*** Begin section ***
(** * GhostCrew tools: a shallow embedding of the orchestration, completion,
    filesystem and code search tools, and the properties their specification
    states.

    Modelling conventions.
    - Python values that travel through tool arguments (parsed JSON) are
      [pyval]: [None], booleans, integers, text, lists and dicts.  Floats
      are not modelled; where [json.loads] would produce one, the model
      answers [Unsupported].
    - Python text is [string]; one [ascii] is one character, so the model
      covers text over the 8-bit alphabet.  An escape that denotes a
      character beyond it is [Unsupported] as well.
    - A tool's [arguments] dict is a [gmap string pyval]; dicts that are
      values keep their insertion order and are association lists, whose
      keys are distinct in a well-formed value.
    - A tool function is a program ([prog]) over the operations of its
      collaborators (worker pool and LLM for the crew tools, pathlib for the
      filesystem tools); it ends by returning a value or by raising.
      Running it against a handler for these operations gives the calls it
      made, the collaborators' final state and its outcome. *)

From Stdlib Require Import ZArith Ascii String List Lia Bool.
From Stdlib Require Import DecimalString DecimalZ DecimalPos DecimalFacts.
From stdpp Require Import base option list strings gmap.

Local Open Scope string_scope.
Local Open Scope list_scope.
Local Open Scope Z_scope.

(** ** Python values *)

Unset Elimination Schemes.
Inductive pyval : Type :=
| PNone
| PBool (b : bool)
| PInt (z : Z)
| PStr (s : string)
| PList (xs : list pyval)
| PDict (kvs : list (string * pyval)).
Set Elimination Schemes.

(** [bool(v)]: the truth value Python's [if], [not] and [or] use. *)
Definition truthy (v : pyval) : bool :=
  match v with
  | PNone => false
  | PBool b => b
  | PInt z => negb (z =? 0)
  | PStr s => negb (String.eqb s "")
  | PList xs => match xs with [] => false | _ => true end
  | PDict kvs => match kvs with [] => false | _ => true end
  end.

(** [a or b] *)
Definition py_or (a b : pyval) : pyval := if truthy a then a else b.

(** ** Text helpers *)

Definition nl : string := String (ascii_of_nat 10) "".

(** The double quote and the backslash. *)
Definition dquote : ascii := ascii_of_nat 34.
Definition backslash : ascii := ascii_of_nat 92.

Definition code (c : ascii) : Z := Z.of_N (N_of_ascii c).

Definition chr (n : Z) : ascii := ascii_of_N (Z.to_N n).

(** [s[n:]] *)
Fixpoint string_drop (n : nat) (s : string) : string :=
  match n, s with
  | O, _ => s
  | Datatypes.S n', String _ s' => string_drop n' s'
  | Datatypes.S _, "" => ""
  end.

(** [s.startswith(prefix)] *)
Fixpoint startswith (s prefix : string) {struct prefix} : bool :=
  match prefix with
  | "" => true
  | String a prefix' =>
      match s with
      | String b s' => Ascii.eqb a b && startswith s' prefix'
      | "" => false
      end
  end.

(** [sep.join(parts)] *)
Definition join (sep : string) (parts : list string) : string :=
  String.concat sep parts.

(** [str(n)] for an integer: decimal digits, a leading [-] when negative. *)
Definition dec (z : Z) : string := NilZero.string_of_int (Z.to_int z).

Definition hexdig (d : Z) : ascii :=
  nth (Z.to_nat d) (list_ascii_of_string "0123456789abcdef") "0"%char.

(** Two lower-case hexadecimal digits, as in the format [%02x]. *)
Definition hex2 (n : Z) : string :=
  String (hexdig (n / 16)) (String (hexdig (n mod 16)) "").

Fixpoint contains_char (c : ascii) (s : string) : bool :=
  match s with
  | "" => false
  | String d s' => Ascii.eqb c d || contains_char c s'
  end.

(** [str.isprintable] on one character of the 8-bit alphabet: the controls
    0x00-0x1f and 0x7f-0x9f, the no-break space 0xa0 and the soft hyphen 0xad
    are not printable; the ASCII space is. *)
Definition isprintable (c : ascii) : bool :=
  let n := code c in
  (32 <=? n) && negb ((127 <=? n) && (n <=? 160)) && negb (n =? 173).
*** End section ***
PROBLEM: Repeat the material above precisely.

TASK RESULT:
(** * GhostCrew tools: a shallow embedding of the orchestration, completion,
    filesystem and code search tools, and the properties their specification
    states.

    Modelling conventions.
    - Python values that travel through tool arguments (parsed JSON) are
      [pyval]: [None], booleans, integers, text, lists and dicts.  Floats
      are not modelled; where [json.loads] would produce one, the model
      answers [Unsupported].
    - Python text is [string]; one [ascii] is one character, so the model
      covers text over the 8-bit alphabet.  An escape that denotes a
      character beyond it is [Unsupported] as well.
    - A tool's [arguments] dict is a [gmap string pyval]; dicts that are
      values keep their insertion order and are association lists, whose
      keys are distinct in a well-formed value.
    - A tool function is a program ([prog]) over the operations of its
      collaborators (worker pool and LLM for the crew tools, pathlib for the
      filesystem tools); it ends by returning a value or by raising.
      Running it against a handler for these operations gives the calls it
      made, the collaborators' final state and its outcome. *)

From Stdlib Require Import ZArith Ascii String List Lia Bool.
From Stdlib Require Import DecimalString DecimalZ DecimalPos DecimalFacts.
From stdpp Require Import base option list strings gmap.

Local Open Scope string_scope.
Local Open Scope list_scope.
Local Open Scope Z_scope.

(** ** Python values *)

Unset Elimination Schemes.
Inductive pyval : Type :=
| PNone
| PBool (b : bool)
| PInt (z : Z)
| PStr (s : string)
| PList (xs : list pyval)
| PDict (kvs : list (string * pyval)).
Set Elimination Schemes.

(** [bool(v)]: the truth value Python's [if], [not] and [or] use. *)
Definition truthy (v : pyval) : bool :=
  match v with
  | PNone => false
  | PBool b => b
  | PInt z => negb (z =? 0)
  | PStr s => negb (String.eqb s "")
  | PList xs => match xs with [] => false | _ => true end
  | PDict kvs => match kvs with [] => false | _ => true end
  end.

(** [a or b] *)
Definition py_or (a b : pyval) : pyval := if truthy a then a else b.

(** ** Text helpers *)

Definition nl : string := String (ascii_of_nat 10) "".

(** The double quote and the backslash. *)
Definition dquote : ascii := ascii_of_nat 34.
Definition backslash : ascii := ascii_of_nat 92.

Definition code (c : ascii) : Z := Z.of_N (N_of_ascii c).

Definition chr (n : Z) : ascii := ascii_of_N (Z.to_N n).

(** [s[n:]] *)
Fixpoint string_drop (n : nat) (s : string) : string :=
  match n, s with
  | O, _ => s
  | Datatypes.S n', String _ s' => string_drop n' s'
  | Datatypes.S _, "" => ""
  end.

(** [s.startswith(prefix)] *)
Fixpoint startswith (s prefix : string) {struct prefix} : bool :=
  match prefix with
  | "" => true
  | String a prefix' =>
      match s with
      | String b s' => Ascii.eqb a b && startswith s' prefix'
      | "" => false
      end
  end.

(** [sep.join(parts)] *)
Definition join (sep : string) (parts : list string) : string :=
  String.concat sep parts.

(** [str(n)] for an integer: decimal digits, a leading [-] when negative. *)
Definition dec (z : Z) : string := NilZero.string_of_int (Z.to_int z).

Definition hexdig (d : Z) : ascii :=
  nth (Z.to_nat d) (list_ascii_of_string "0123456789abcdef") "0"%char.

(** Two lower-case hexadecimal digits, as in the format [%02x]. *)
Definition hex2 (n : Z) : string :=
  String (hexdig (n / 16)) (String (hexdig (n mod 16)) "").

Fixpoint contains_char (c : ascii) (s : string) : bool :=
  match s with
  | "" => false
  | String d s' => Ascii.eqb c d || contains_char c s'
  end.

(** [str.isprintable] on one character of the 8-bit alphabet: the controls
    0x00-0x1f and 0x7f-0x9f, the no-break space 0xa0 and the soft hyphen 0xad
    are not printable; the ASCII space is. *)
Definition isprintable (c : ascii) : bool :=
  let n := code c in
  (32 <=? n) && negb ((127 <=? n) && (n <=? 160)) && negb (n =? 173).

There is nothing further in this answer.